Nach dem Fall Flaach wurde auch schon eine Abschaffung der Kesb gefordert. Ist das realistisch?

Ein Zurück gibt es nicht. Es braucht für die Anordnung der Massnahmen im Kindes- und Erwachsenenschutz professionelle Fachkräfte, es braucht Juristen, Pädagogen, Sozialarbeiter. Das wäre auf Gemeindeebene viel zu teuer. Oft geht es um komplizierte Fälle: Betroffene Eltern sind oft auch an Verfahren mit anderen Amtsstellen wie Sozialhilfe und Arbeitslosenversicherung beteiligt. Das können Laienbehörden nicht bewältigen. Die zuständigen Einheiten dürfen aber weder zu klein noch zu gross sein. Die Kesb Dorneck-Thierstein/Thal-Gäu mit den Standorten Breitenbach und Balsthal ist verzettelt, das funktioniert nicht gut. Die Politik müsste dazu stehen, dass der Kanton geografisch nicht zusammenhängt, und für Dorneck-Thierstein und für Thal-Gäu je eine eigene Kesb zulassen.

Wie könnte das Verfahren verbessert werden?

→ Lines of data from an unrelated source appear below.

Definition markStaleIfInitialized (scope_epoch : Z) (mark : StatusStaleMark) : method (app E) bool :=
  s ← get_state;
  let snapshot := StatusSnapshotStore.getSnapshot (statusSnapshotStore s) (mark_repositoryId mark) in
  projection ← on_projection (SourceControlProjectionService.getProjection localeCompareEn localeCompare (mark_repositoryId mark));
  match snapshot, projection with
  | None, None => mret false
  | _, _ =>
    if match snapshot with Some snapshot => negb (snapshot_epoch snapshot =? scope_epoch)%Z | None => true end
    then throw_error (staleStateUnavailable (mark_repositoryId mark) "status")
    else if match projection with
            | Some projection => negb (SourceControlResourceStore.proj_epoch projection =? scope_epoch)%Z
            | None => true end
    then throw_error (staleStateUnavailable (mark_repositoryId mark) "projection")
    else
      _ ← on_status (StatusSnapshotStore.markStale mark);
      _ ← publishProjectionStale mark;
      mret true
  end.

(** A stale mark of a repository state. *)
Definition mark_of (st : RepositoryState) (reason timestamp source : string) : StatusStaleMark :=
  {| mark_repositoryId := scope_repositoryId (scope st); mark_epoch := scope_epoch (scope st);
     mark_reason := reason; mark_timestamp := timestamp; mark_source := source |}.

(** [a ?? b] *)
Definition nullish {A} (a b : option A) : option A := match a with Some _ => a | None => b end.

Definition markOverflowStaleIfInitialized (s : nat) : method world unit :=
  st ← get_repository s;
  if negb (DirtyPathSet.overflowed (dirtyPaths st)) || overflowStaleMarked st then mret tt
  else
    match nullish (overflowStaleTimestamp st) (DirtyPathSet.overflowedAt (dirtyPaths st)) with
    | None => mret tt
    | Some timestamp =>
        text ← lift_result (toISOString timestamp);
        marked ← on_stores (markStaleIfInitialized (scope_epoch (scope st))
                   (mark_of st "watcherOverflow" text "vscode-watcher"));
        if (marked : bool) then set_repository s (fun st => with_overflow st true (Some timestamp)) else mret tt
    end.

Definition cancelInFlightRefreshForDirtyGeneration (s : nat) (timestamp : Z) : method world unit :=
  st ← get_repository s;
  match currentRefresh st with
  | None => mret tt
  | Some r =>
    refresh ← get_run r;
    if aborted (run_refresh refresh) then mret tt
    else
      text ← lift_result (toISOString timestamp);
      _ ← on_stores (markStaleIfInitialized (scope_epoch (scope st))
            (mark_of st REFRESH_CANCELLED_REASON text REFRESH_CANCELLED_SOURCE));
      set_run r (fun run => with_refresh run (cancel DirtyGenerationSuperseded (run_refresh run)))
  end.

(** ** Timers *)
Definition clearRepositoryTimers (s : nat) : method world unit :=
  set_repository s (fun st => with_fullReconcileTimer (with_timer st false) false).
Definition scheduleFlush (s : nat) : method world unit :=
  set_repository s (fun st => with_timer st true).
Definition scheduleFullReconcile (s : nat) : method world unit :=
  match fullReconcileIntervalMs options with
  | None => mret tt
  | Some _ => set_repository s (fun st => with_fullReconcileTimer st true)
  end.

(** ** Registration *)
Definition registerRepository (sc : RepositoryWatchScope) : method world unit :=
  w ← get_state;
  _ ← match map_get (repositories w) (scope_repositoryId sc) with
      | Some existing => clearRepositoryTimers existing
      | None => mret tt
      end;
  let s := length (states w) in
  _ ← modify_state (fun w => with_states w (states w ++ [new_repository sc])%list);
  _ ← modify_state (fun w => with_repositories w (map_set (repositories w) (scope_repositoryId sc) s));
  scheduleFullReconcile s.

Definition unregisterRepository (repositoryId : string) : method world unit :=
  w ← get_state;
  _ ← match map_get (repositories w) repositoryId with
      | Some s => clearRepositoryTimers s
      | None => mret tt
      end;
  modify_state (fun w => with_repositories w (map_delete (repositories w) repositoryId)).

(** ** File events *)
Definition recordFileEvent (repositoryId : string) (event : DirtyFileEvent) : method world bool :=
  s ← require_repository repositoryId;
  st ← get_repository s;
  let wasOverflowed := DirtyPathSet.overflowed (dirtyPaths st) in
  let (accepted, d) := DirtyPathSet.record (dirty_config st) (dirtyPaths st) event in
  _ ← set_repository s (fun st => with_dirtyPaths st d);
  if negb accepted then mret false
  else
    _ ← (if negb wasOverflowed && DirtyPathSet.overflowed d
         then set_repository s (fun st => with_overflow st (overflowStaleMarked st)
                (Some (default (event_timestamp event) (DirtyPathSet.overflowedAt d))))
         else mret tt);
    _ ← markOverflowStaleIfInitialized s;
    _ ← cancelInFlightRefreshForDirtyGeneration s (event_timestamp event);
    _ ← scheduleFlush s;
    mret true.

(** ** Refreshes *)

(** [beginRefresh], and the chain the caller builds on its result. *)
Definition beginRefresh (s : nat) (ts : list StatusRefreshTarget) (kind : RunKind) (signal : option nat)
    : method world nat :=
  w ← get_state;
  let r := length (runs w) in
  let sc := scope (states w !!! s) in
  let refresh := {| aborted := false; targets := ts; cancelReason := None; callerSignal := None |} in
  let refresh :=
    match signal with
    | None => refresh
    | Some sig =>
        if set_has (abortedSignals w) sig then cancel UserCancelled refresh
        else {| aborted := false; targets := ts; cancelReason := None; callerSignal := Some sig |}
    end in
  _ ← modify_state (fun w => with_runs w (runs w ++
        [{| run_state := s; run_refresh := refresh; run_kind := kind;
            run_request := {| request_repositoryId := scope_repositoryId sc; request_epoch := scope_epoch sc;
                              request_targets := ts |};
            run_phase := Pending; appliedDelta := None |}])%list);
  _ ← set_repository s (fun st => with_currentRefresh st (Some r));
  mret r.

(** [state.flushing = chain] *)
Definition set_flushing (s r : nat) : method world outcome :=
  _ ← set_repository s (fun st => with_flushing st (Some (Refresh r)));
  mret (Running (Refresh r)).

Definition flushRepository (repositoryId : string) (signal : option nat) : method world outcome :=
  s ← require_repository repositoryId;
  st ← get_repository s;
  match flushing st with
  | Some p => mret (Awaiting p (FlushRepository repositoryId signal))
  | None =>
    _ ← set_repository s (fun st => with_timer st false);
    _ ← markOverflowStaleIfInitialized s;
    st ← get_repository s;
    let (ts, d) := DirtyPathSet.drainToRefreshTargets (dirtyPaths st) in
    _ ← set_repository s (fun st => with_dirtyPaths st d);
    if (length ts =? 0)%nat then mret Returned
    else
      r ← beginRefresh s ts TargetsRun signal;
      set_flushing s r
  end.

Definition runRefreshTargets (s : nat) (ts : list StatusRefreshTarget) (retry : call) (signal : option nat)
    : method world outcome :=
  st ← get_repository s;
  match flushing st with
  | Some p => mret (Awaiting p retry)
  | None =>
    r ← beginRefresh s ts TargetsRun signal;
    set_flushing s r
  end.

Definition runFullReconcile (s : nat) (reason : ReconcileReason) (retry : call) (signal : option nat)
    : method world outcome :=
  st ← get_repository s;
  match flushing st with
  | Some p => mret (Awaiting p retry)
  | None =>
    _ ← clearRepositoryTimers s;
    let (pendingTargets, d) := DirtyPathSet.drainToRefreshTargets (dirtyPaths st) in
    _ ← set_repository s (fun st => with_dirtyPaths st d);
    r ← beginRefresh s [fullReconcileTarget reason] (FullRun reason pendingTargets) signal;
    set_flushing s r
  end.

Definition require_epoch (s : nat) (code messageKey repositoryId : string) (epoch : Z) : method world unit :=
  st ← get_repository s;
  if negb (scope_epoch (scope st) =? epoch)%Z
  then throw_error (epochMismatch code messageKey repositoryId (scope_epoch (scope st)) epoch) else mret tt.

Definition fullReconcileRepository (repositoryId : string) (epoch : Z) (signal : option nat) : method world outcome :=
  s ← require_repository repositoryId;
  _ ← require_epoch s "SUBVERSIONR_STATUS_FULL_RECONCILE_EPOCH_MISMATCH" "error.status.fullReconcileEpochMismatch"
        repositoryId epoch;
  runFullReconcile s ManualFullReconcile (FullReconcileRepository repositoryId epoch signal) signal.

Definition refreshResource (repositoryId : string) (epoch : Z) (path : string) : method world outcome :=
  s ← require_repository repositoryId;
  _ ← require_epoch s "SUBVERSIONR_STATUS_RESOURCE_REFRESH_EPOCH_MISMATCH" "error.status.resourceRefreshEpochMismatch"
        repositoryId epoch;
  if negb (isRepositoryRelativeRefreshPath path) then throw_error (resourcePathInvalid path)
  else runRefreshTargets s
         [{| target_path := path; target_depth := DEmpty; target_reason := RESOURCE_REFRESH_REASON |}]
         (RefreshResource repositoryId epoch path) None.

Definition refreshTargets (repositoryId : string) (epoch : Z) (requested : option js_value) (signal : option nat)
    : method world outcome :=
  s ← require_repository repositoryId;
  _ ← require_epoch s "SUBVERSIONR_STATUS_TARGET_REFRESH_EPOCH_MISMATCH" "error.status.targetRefreshEpochMismatch"
        repositoryId epoch;
  ts ← lift_result (validateRefreshTargets requested);
  runRefreshTargets s ts (RefreshTargets repositoryId epoch requested signal) signal.

Definition runScheduledFullReconcile (repositoryId : string) (s : nat) : method world outcome :=
  w ← get_state;
  if negb (bool_decide (map_get (repositories w) repositoryId = Some s)) then mret Returned
  else runFullReconcile s ScheduledFullReconcile (RunScheduledFullReconcile repositoryId s) None.

(** The loop of [runExclusive] and, once it ends, the barrier. *)
Definition exclusive_loop (s : nat) : method world outcome :=
  st ← get_repository s;
  match flushing st with
  | Some p => mret (Awaiting p (ExclusiveLoop s))
  | None =>
    w ← get_state;
    let b := length (barriers w) in
    _ ← modify_state (fun w => with_barriers w (barriers w ++ [(s, false)])%list);
    _ ← set_repository s (fun st => with_flushing st (Some (Barrier b)));
    mret (Running (Barrier b))
  end.

Definition runExclusive (repositoryId : string) : method world outcome :=
  s ← require_repository repositoryId;
  exclusive_loop s.

(** The [finally] of [runExclusive]. *)
Definition release (b : nat) : method world unit :=
  w ← get_state;
  match barriers w !! b with
  | None => mret tt
  | Some (s, _) =>
    _ ← set_repository s (fun st =>
          if bool_decide (flushing st = Some (Barrier b)) then with_flushing st None else st);
    modify_state (fun w => with_barriers w (<[b := (s, true)]> (barriers w)))
  end.

(** ** The reactions of a chain *)
Definition requireRefreshCurrent (r : nat) : method world unit :=
  run ← get_run r;
  st ← get_repository (run_state run);
  if negb (bool_decide (currentRefresh st = Some r)) || match cancelReason (run_refresh run) with Some _ => true | None => false end
  then throw_error (refreshCancelled (scope st) (default DirtyGenerationSuperseded (cancelReason (run_refresh run))))
  else mret tt.

(** The first [then]. *)
Definition apply_delta (r : nat) (delta : StatusDelta) : method world unit :=
  _ ← requireRefreshCurrent r;
  run ← get_run r;
  _ ← match run_kind run with
      | FullRun reason _ => lift_result (requireFullReconcileDelta delta reason)
      | TargetsRun => mret tt
      end;
  _ ← on_stores (on_status (StatusSnapshotStore.applyDelta delta));
  mret tt.

(** What the [catch] merges back. *)
Definition retry_targets (run : run) : list StatusRefreshTarget :=
  match run_kind run with
  | TargetsRun => targets (run_refresh run)
  | FullRun reason pendingTargets =>
      match cancelReason (run_refresh run) with
      | Some _ => fullReconcileTarget reason :: pendingTargets
      | None => pendingTargets
      end
  end.

(** The [catch]; it always throws. *)
Definition merge_back (r : nat) (error : js_error) : method world unit :=
  run ← get_run r;
  st ← get_repository (run_state run);
  _ ← set_repository (run_state run) (fun st =>
        with_dirtyPaths st (DirtyPathSet.mergeTargets (dirtyPaths st) (retry_targets run)));
  match cancelReason (run_refresh run) with
  | Some reason => throw_error (refreshCancelled (scope st) reason)
  | None => throw_error error
  end.

Definition recordCompletedRefreshCoverage (r : nat) (delta : StatusDelta) : method world unit :=
  run ← get_run r;
  modify_state (fun w => with_coverageRecorder w
    (StatusRefreshCoverageStore.recordCompletedStatusRefreshCoverage
      {| StatusRefreshCoverageStore.done_repositoryId := delta_repositoryId delta;
         StatusRefreshCoverageStore.done_epoch := delta_epoch delta;
         StatusRefreshCoverageStore.done_generation := delta_generation delta;
         StatusRefreshCoverageStore.done_targets := map cloneRefreshTarget (targets (run_refresh run));
         StatusRefreshCoverageStore.done_coverage := map cloneCoverageScope (delta_coverage delta);
         StatusRefreshCoverageStore.done_completeness := delta_completeness delta;
         StatusRefreshCoverageStore.done_timestamp := delta_timestamp delta;
         StatusRefreshCoverageStore.done_source := delta_source delta |} <$> coverageRecorder w)).

(** The second [then]. *)
Definition publish_delta (r : nat) (delta : StatusDelta) : method world unit :=
  _ ← requireRefreshCurrent r;
  _ ← on_stores (publishProjectionDelta delta);
  recordCompletedRefreshCoverage r delta.

Definition finishRefresh (r : nat) : method world unit :=
  run ← get_run r;
  _ ← set_run r (fun run => with_refresh run (dispose (run_refresh run)));
  set_repository (run_state run) (fun st =>
    if bool_decide (currentRefresh st = Some r) then with_currentRefresh st None else st).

Betroffene, die Hilfe brauchen, müssen idealerweise eine einzige Ansprechperson haben, zu der sie Vertrauen haben können. Sie müssen wissen, wer für sie zuständig ist – auch wenn im Hintergrund ein ganzer Apparat nötig ist. Die Wege müssen kürzer sein. Am einfachsten wäre es, wenn die gleiche Person als Beistand wirken und die Auszahlung von Sozialhilfe veranlassen könnte. Ob ein Beistand eine positive Rolle spielt, ist heute stark von der Person abhängig. Viele Beistände sehen ihre Mandanten nur ein- oder zweimal im Jahr. Die Rechtsmittel gegen Kesb-Entscheide müssten aber gewahrt bleiben.

Rechtsmittel bedeutet: Beschwerdemöglichkeit ans Verwaltungsgericht. Wie nimmt, aus Ihrer Sicht als Anwältin, dieses Gericht seine Rolle im Kindesschutz wahr?

Nach meiner Erfahrung entscheidet das Verwaltungsgericht sehr menschlich und vernünftig. Es hat wirklich die Übersicht über die verschiedenen Konstellationen eines Falles.

Zurück zum Fall Flaach: Was ging Ihnen durch den Kopf, als Sie die Berichte dazu verfolgten?

Je mehr die Kesb in den Fokus von Medien und Politik geraten, umso weniger entscheiden sie selber, um so mehr Berichte lassen sie erstellen – um sich gegen mögliche Kritik abzuschirmen. Und: Es ist immer einfach, eine Behörde anzugreifen, die sich nicht verteidigen kann. Am wichtigsten wäre eine offene Zusammenarbeit zwischen Betroffenen und Behörden. Klappt diese nicht, haben Betroffene genügend Möglichkeiten, sich zu wehren, zum Beispiel eben mittels Rechtsmittel oder Anwalt.